Lego characters are:
- Gabby Martinez: She is a 12-year-old girl who is the show's trained dollhouse protector and the leader of the Gabby Cat team. She has a super gadget called the cat headband which is able to shrink her down to toy-size so she and her team protects the dollhouse to keep its secret safe and make sure all the cats who live there are safe.
- Pandy Paws: He is a black and white Gabby Cat who is half-kitty/half-panda, and Gabby's sidekick and best friend. He starts off as a stuffed toy, but comes to life when he and Gabby shrink. He likes ambushing Gabby with "hug attacks".
- Cakey: He is a small white Gabby Cat who is half-kitty/half-cupcake and makes sweet treats and snacks and a member of Gabby’s team. He is able to create sprinkles, by either criticizing his actions or spinning around while being excited. He has four little cousins named Bakey, Flakey, Marshapan, and Paddycake.
- Kitty Fairy: She is a pink half-kitty/half-fairy Gabby Cat who is a member of Gabby’s team with clear, pink and green wings, a pair of wishberry blossom-like antennae, a green flower-like dress and a flower crown. She makes garden magic with her tail, or her watering can.
- MerCat: She is a turquoise Gabby Cat who is half-kitty/half-mermaid who is a member of Gabby’s team. She makes science "spa-themed".

The four Lego sets being released in 2023 were Bakey with Cakey Fun (set number: 10785), Gabby & MerCat's Ship & Spa (set number: 10786), Kitty Fairy's Garden Party (set number: 10787) and Gabby's Dollhouse (set number: 10788).

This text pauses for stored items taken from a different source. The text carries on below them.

Lemma unravel_ravel (sh idx : list nat) :
  in_range sh idx -> unravel sh (ravel sh idx) = idx.
Proof.
  revert idx; induction sh as [|n t IH]; intros [|i it]; simpl; try tauto.
  intros [Hi Hit].
  pose proof (ravel_lt t it Hit) as Hlt.
  assert (Hpos : size t <> 0) by lia.
  rewrite Nat.add_comm, Nat.div_add, Nat.Div0.mod_add by assumption.
  rewrite Nat.div_small, Nat.mod_small by assumption.
  simpl. now rewrite IH.
Qed.

Lemma in_range_unravel (sh : list nat) (k : nat) :
  k < size sh -> in_range sh (unravel sh k).
Proof.
  revert k; induction sh as [|n t IH]; intros k Hk; simpl in *; [exact I|].
  assert (Hpos : size t <> 0) by (intros E; rewrite E in Hk; lia).
  split.
  - apply Nat.Div0.div_lt_upper_bound. lia.
  - apply IH. now apply Nat.mod_upper_bound.
Qed.

Lemma ravel_unravel (sh : list nat) (k : nat) :
  k < size sh -> ravel sh (unravel sh k) = k.
Proof.
  revert k; induction sh as [|n t IH]; intros k Hk; simpl in *; [lia|].
  assert (Hpos : size t <> 0) by (intros E; rewrite E in Hk; lia).
  rewrite IH by now apply Nat.mod_upper_bound.
  rewrite (Nat.div_mod_eq k (size t)) at 3. lia.
Qed.

End Indexing.

Lemma wf_tabulate (sh : list nat) (f : list nat -> R) : wf (tabulate sh f).
Proof. unfold wf, tabulate; simpl. now rewrite length_map, length_seq. Qed.

Lemma shape_tabulate (sh : list nat) (f : list nat -> R) :
  shape (tabulate sh f) = sh.
Proof. reflexivity. Qed.

Lemma get_tabulate (sh : list nat) (f : list nat -> R) (idx : list nat) :
  in_range sh idx -> get (tabulate sh f) idx = f idx.
Proof.
  intros H. unfold get, tabulate; simpl.
  pose proof (ravel_lt sh idx H) as Hlt.
  rewrite (nth_indep _ 0 (f (unravel sh 0%nat)))
    by now rewrite length_map, length_seq.
  rewrite (map_nth (fun k => f (unravel sh k))), seq_nth by assumption.
  simpl. now rewrite unravel_ravel.
Qed.

(** Two well-formed arrays of one shape that agree at every index are the
    same array. *)
Lemma ndarray_ext (a b : ndarray) :
  wf a -> wf b -> shape a = shape b ->
  (forall idx, in_range (shape a) idx -> get a idx = get b idx) ->
  a = b.
Proof.
  destruct a as [sa da], b as [sb db]; unfold wf, get; simpl.
  intros Ha Hb Hs Hget; subst sb. f_equal.
  apply (nth_ext _ _ 0 0); [congruence|].
  intros k Hk. rewrite Ha in Hk.
  specialize (Hget (unravel sa k) (in_range_unravel sa k Hk)).
  now rewrite ravel_unravel in Hget.
Qed.

Lemma T_get (a : ndarray) (idx : list nat) :
  in_range (rev (shape a)) idx -> get (T a) idx = get a (rev idx).
Proof. intros H. unfold T. now rewrite get_tabulate. Qed.

(** ** Rotation *)

Lemma apply_rotation_Nx2 (N : nat) (d : list R) (a : R) :
  let P := mk_ndarray [N; 2%nat] d in
  exists Q, Geometry.apply_rotation P a = Ok Q /\
    shape Q = [N; 2%nat] /\ wf Q /\
    forall i, (i < N)%nat ->
      get Q [i; 0%nat] = get P [i; 0%nat] * cos a - get P [i; 1%nat] * sin a /\
      get Q [i; 1%nat] = get P [i; 0%nat] * sin a + get P [i; 1%nat] * cos a.
Proof.
  intros P. unfold Geometry.apply_rotation. simpl. unfold dot. simpl.
  eexists; split; [reflexivity|].
  split; [reflexivity|]. split; [apply wf_tabulate|].
  intros i Hi.
  assert (HT : forall k, (k < 2)%nat -> get (T P) [k; i] = get P [i; k]).
  { intros k Hk. rewrite T_get by (simpl; lia). reflexivity. }
  split; rewrite T_get by (simpl; lia); simpl rev; simpl app;
    rewrite get_tabulate by (simpl; lia); simpl; fold P;
    rewrite !HT by lia;
    repeat match goal with
    | |- context [get (mk_ndarray [2; 2]%nat ?l) ?idx] =>
        change (get (mk_ndarray [2; 2]%nat l) idx)
          with (nth (ravel [2; 2]%nat idx) l 0);
        simpl ravel; simpl nth
    end; ring.
Qed.

Lemma rows_rotated (P Q : ndarray) (N : nat) (a : R) :
  shape P = [N; 2%nat] -> shape Q = [N; 2%nat] ->
  (forall i, (i < N)%nat ->
      get Q [i; 0%nat] = get P [i; 0%nat] * cos a - get P [i; 1%nat] * sin a /\
      get Q [i; 1%nat] = get P [i; 0%nat] * sin a + get P [i; 1%nat] * cos a) ->
  rows Q = map (ccw_rotation a) (rows P).
Proof.
  intros HP HQ H. unfold rows. rewrite HP, HQ, map_map. simpl hd.
  apply map_ext_in. intros i Hi. apply in_seq in Hi.
  destruct (H i) as [H0 H1]; [lia|].
  unfold ccw_rotation; simpl. now rewrite H0, H1.
Qed.

(** C1: on an (N, 2) array [apply_rotation] succeeds, keeps the shape, and
    row i of the result is the counter-clockwise rotation of row i of the
    input, (x cos a - y sin a, x sin a + y cos a); the point (1, 0) turned by
    pi/2 is (0, 1). *)
Theorem apply_rotation_rotates_rows :
  (forall (P : ndarray) (a : R) (N : nat),
      shape P = [N; 2%nat] ->
      exists Q, Geometry.apply_rotation P a = Ok Q /\
        shape Q = [N; 2%nat] /\ wf Q /\
        rows Q = map (ccw_rotation a) (rows P)) /\
  Geometry.apply_rotation (mk_ndarray [1; 2]%nat [1; 0]) (PI / 2)
    = Ok (mk_ndarray [1; 2]%nat [0; 1]).
Proof.
  split.
  - intros [sh d] a N HP; simpl in HP; subst sh.
    destruct (apply_rotation_Nx2 N d a) as (Q & HQ & Hsh & Hwf & Hrows).
    exists Q. repeat split; try assumption.
    now apply (rows_rotated _ Q N a).
  - unfold Geometry.apply_rotation. simpl. unfold dot. simpl.
    unfold T, tabulate, get; simpl.
    rewrite cos_PI2, sin_PI2. do 2 f_equal.
    repeat (f_equal; try ring).
Qed.

Lemma apply_rotation_rotates_rows_witness :
  exists Q, Geometry.apply_rotation (mk_ndarray [2; 2]%nat [1; 0; 0; 1]) 0 = Ok Q /\
    shape Q = [2; 2]%nat /\ wf Q /\
    rows Q = map (ccw_rotation 0) (rows (mk_ndarray [2; 2]%nat [1; 0; 0; 1])).
Proof.
  apply (proj1 apply_rotation_rotates_rows
           (mk_ndarray [2; 2]%nat [1; 0; 0; 1]) 0 2%nat).
  reflexivity.
Defined.

Lemma bind_Ok_r {A : Type} (r : result A) : (x <- r ;; Ok x) = r.
Proof. now destruct r. Qed.

(** C2: [apply_transformations] is the rotation followed by the
    displacement, with the same array on success and the same exception on
    failure, whatever the shapes of the arguments. *)
Theorem apply_transformations_is_composition
  (P d : ndarray) (a : R) :
  Geometry.apply_transformations P d a
  = (Q <- Geometry.apply_rotation P a ;; Geometry.apply_displacement Q d).
Proof.
  unfold Geometry.apply_transformations.
  unfold Geometry.apply_rotation.
  destruct (shape_last P) as [n|e] eqn:Hlast; simpl; [|reflexivity].
  destruct (negb (n =? 2)%nat) eqn:Hguard; simpl; [reflexivity|].
  destruct (dot _ (T P)) as [r|e]; simpl; [|reflexivity].
  apply bind_Ok_r.
Qed.

(** C6: turning an (N, 2) array by [a] and then by [-a] gives the array
    back, exactly, over the reals. *)
Theorem apply_rotation_inverse (P : ndarray) (a : R) (N : nat) :
  shape P = [N; 2%nat] -> wf P ->
  (Q <- Geometry.apply_rotation P a ;; Geometry.apply_rotation Q (- a)) = Ok P.
Proof.
  destruct P as [sh d]; simpl; intros -> Hwf.
  destruct (apply_rotation_Nx2 N d a) as (Q & HQ & Hsh & HwfQ & Hrows).
  rewrite HQ; simpl.
  destruct Q as [shQ dQ]; simpl in Hsh; subst shQ.
  destruct (apply_rotation_Nx2 N dQ (- a)) as (Q' & HQ' & Hsh' & HwfQ' & Hrows').
  simpl in HQ'. rewrite HQ'. f_equal.
  apply ndarray_ext; try assumption.
  rewrite Hsh'. intros [|i [|j [|k rest]]]; simpl; try tauto.
  intros (Hi & Hj & _).
  destruct (Hrows i Hi) as [H0 H1], (Hrows' i Hi) as [H0' H1'].
  pose proof (sin2_cos2 a) as Hsc; unfold Rsqr in Hsc.
  rewrite cos_neg, sin_neg in H0', H1'.
  destruct j as [|[|j]]; [| |lia].
  - rewrite H0', H0, H1.
    replace (get {| shape := [N; 2%nat]; data := d |} [i; 0%nat])
      with (get {| shape := [N; 2%nat]; data := d |} [i; 0%nat]
            * (sin a * sin a + cos a * cos a)) at 3 by (rewrite Hsc; ring).
    ring.
  - rewrite H1', H0, H1.
    replace (get {| shape := [N; 2%nat]; data := d |} [i; 1%nat])
      with (get {| shape := [N; 2%nat]; data := d |} [i; 1%nat]
            * (sin a * sin a + cos a * cos a)) at 3 by (rewrite Hsc; ring).
    ring.
Qed.

Lemma apply_rotation_inverse_witness :
  (Q <- Geometry.apply_rotation (mk_ndarray [2; 2]%nat [1; 2; 3; 4]) 1 ;;
   Geometry.apply_rotation Q (- 1))
  = Ok (mk_ndarray [2; 2]%nat [1; 2; 3; 4]).
Proof.
  apply (apply_rotation_inverse (mk_ndarray [2; 2]%nat [1; 2; 3; 4]) 1 2);
    reflexivity.
Defined.

(** C7: an empty point set of shape (0, 2) passes the shape check and comes
    back as the empty (0, 2) array, for any angle. *)
Theorem apply_rotation_empty (P : ndarray) (a : R) :
  shape P = [0; 2]%nat ->
  Geometry.apply_rotation P a = Ok (mk_ndarray [0; 2]%nat []).
Proof.
  destruct P as [sh d]; simpl; intros ->. reflexivity.
Qed.

Lemma apply_rotation_empty_witness :
  Geometry.apply_rotation (mk_ndarray [0; 2]%nat []) PI
  = Ok (mk_ndarray [0; 2]%nat []).
Proof.
  apply (apply_rotation_empty (mk_ndarray [0; 2]%nat []) PI). reflexivity.
Defined.

(** C10: only the last entry of the shape is checked, so a 1-d array of
    shape (2,) is accepted, and the result is the single rotated point
    (cos a * x - sin a * y, sin a * x + cos a * y), of shape (2,). *)
Theorem apply_rotation_accepts_1d (x y a : R) :
  shape_last (array1 [x; y]) = Ok 2%nat /\
  Geometry.apply_rotation (array1 [x; y]) a
  = Ok (array1 [cos a * x - sin a * y; sin a * x + cos a * y]).
Proof.
  split; [reflexivity|].
  unfold Geometry.apply_rotation. simpl. unfold dot. simpl.
  unfold T, tabulate, get, array1; simpl.
  do 2 f_equal. repeat (f_equal; try ring).
Qed.

(** ** Displacement *)

Lemma shape_eqb_eq (s1 s2 : list nat) : shape_eqb s1 s2 = true <-> s1 = s2.
Proof.
  unfold shape_eqb. destruct (list_eq_dec Nat.eq_dec s1 s2); split;
    intros; congruence.
Qed.

Lemma shape_eqb_refl (s : list nat) : shape_eqb s s = true.
Proof. now apply shape_eqb_eq. Qed.

Lemma add_not_FString (a b : ndarray) (parts : list fragment) :
  add a b <> Raise (ValueError (FString parts)).
Proof.
  unfold add, broadcast2.
  destruct (broadcast_shapes (shape a) (shape b)); discriminate.
Qed.

Lemma add_2_Nx2 (N : nat) (dd dP : list R) :
  let d := mk_ndarray [2%nat] dd in
  let P := mk_ndarray [N; 2%nat] dP in
  exists Q, add d P = Ok Q /\ shape Q = [N; 2%nat] /\ wf Q /\
    forall i j, (i < N)%nat -> (j < 2)%nat ->
      get Q [i; j] = get d [j] + get P [i; j].
Proof.
  intros d P. unfold add, broadcast2. simpl.
  eexists; split; [reflexivity|].
  split; [reflexivity|]. split; [apply wf_tabulate|].
  intros i j Hi Hj.
  rewrite get_tabulate by (simpl; lia).
  unfold operand_index; simpl.
  destruct (N =? 1)%nat eqn:HN; [|reflexivity].
  apply Nat.eqb_eq in HN. now replace i with 0%nat by lia.
Qed.

(** Outside the documented shapes: a trailing axis of length 3 does not
    broadcast against (2,), and numpy's addition raises. *)
Example apply_displacement_broadcast_mismatch :
  Geometry.apply_displacement
    (mk_ndarray [1; 3]%nat [1; 2; 3]) (mk_ndarray [2%nat] [10; 20])
  = Raise (ValueError (NpBroadcast [2%nat] [1; 3]%nat)).
Proof. reflexivity. Qed.

(** C4, as amended: [apply_displacement] raises its own shape error, which
    reports the shape of [displacement], exactly when that shape is not
    (2,), whatever the points are; on points of shape (N, 2) a ValueError is
    raised exactly when the shape of [displacement] is not (2,); and with a
    displacement of shape (2,) and points of shape (N, 2) row i of the
    result is [points[i] + displacement]. *)
Theorem apply_displacement_guard_and_rows :
  (forall P d : ndarray,
      Geometry.apply_displacement P d = Raise (displacement_shape_error d)
      <-> shape d <> [2%nat]) /\
  (forall (P d : ndarray) (N : nat),
      shape P = [N; 2%nat] ->
      (raises_ValueError (Geometry.apply_displacement P d) = true
       <-> shape d <> [2%nat])) /\
  (forall (P d : ndarray) (N : nat),
      shape P = [N; 2%nat] -> shape d = [2%nat] ->
      exists Q, Geometry.apply_displacement P d = Ok Q /\
        shape Q = [N; 2%nat] /\ wf Q /\
        rows Q = map (displace d) (rows P)).
Proof.
  assert (Hrows : forall (P d : ndarray) (N : nat),
      shape P = [N; 2%nat] -> shape d = [2%nat] ->
      exists Q, Geometry.apply_displacement P d = Ok Q /\
        shape Q = [N; 2%nat] /\ wf Q /\
        rows Q = map (displace d) (rows P)).
  { intros [shP dP] [shd dd] N; simpl; intros -> ->.
    unfold Geometry.apply_displacement; simpl.
    destruct (add_2_Nx2 N dd dP) as (Q & HQ & Hsh & Hwf & Hget).
    exists Q. repeat split; try assumption.
    unfold rows. rewrite Hsh, map_map. simpl hd.
    apply map_ext_in. intros i Hi. apply in_seq in Hi.
    unfold displace; simpl fst; simpl snd.
    rewrite !Hget by lia. f_equal; ring. }
  split; [|split; [|exact Hrows]].
  - intros P d. unfold Geometry.apply_displacement, displacement_shape_error.
    destruct (shape_eqb (shape d) [2%nat]) eqn:E; simpl.
    + apply shape_eqb_eq in E. split; [|congruence].
      intros H. now apply add_not_FString in H.
    + split; [|reflexivity]. intros _ H.
      apply shape_eqb_eq in H. congruence.
  - intros P d N HP.
    destruct (list_eq_dec Nat.eq_dec (shape d) [2%nat]) as [Hd|Hd].
    + destruct (Hrows P d N HP Hd) as (Q & HQ & _). rewrite HQ; simpl.
      split; [discriminate|congruence].
    + split; [intros _; exact Hd|intros _].
      unfold Geometry.apply_displacement.
      destruct (shape_eqb (shape d) [2%nat]) eqn:E; [|reflexivity].
      apply shape_eqb_eq in E. congruence.
Qed.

According to BrickLink, The Lego Group released a total of 4 Lego sets as part of Lego Gabby's Dollhouse theme:
- Bakey with Cakey Fun: Bakey with Cakey Fun (set number: 10785) consists of 58 pieces, mini-doll figure of Gabby and Cakey figure. A buildable small kitchen included a mixing bowl, ingredients and a giant cupcake.
- Gabby & MerCat’s Ship & Spa: Gabby & MerCat's Ship & Spa (set number: 10786) consists of 88 pieces, mini-doll figure of Gabby and MerCat figure. Buildable boat and spa salon included a variety of accessories.
- Kitty Fairy’s Garden Party: Kitty Fairy's Garden Party (set number: 10787) consists of 130 pieces, mini-doll figure of Gabby along with Pandy Paws and Kitty Fairy figures. A buildable treehouse with a bed, snacks and a garden with a playground (slide, swing and merry-go-round).
- Gabby's Dollhouse (set number: 10788) consists of 498 pieces, mini-doll figure of Gabby along with Pandy Paws, MerCat and Cakey figures. The Dollhouse included eight colourful rooms with a sliding cat-a-vator and a variety of accessories.

The product line was accompanied by a series of animated short films that was released on YouTube: Introducing Gabby’s Dollhouse! was an official web short was released on YouTube on 1 May 2023 that inspired by both Gabby's Dollhouse (set number: 10788) as well as the Gabby's Dollhouse TV series.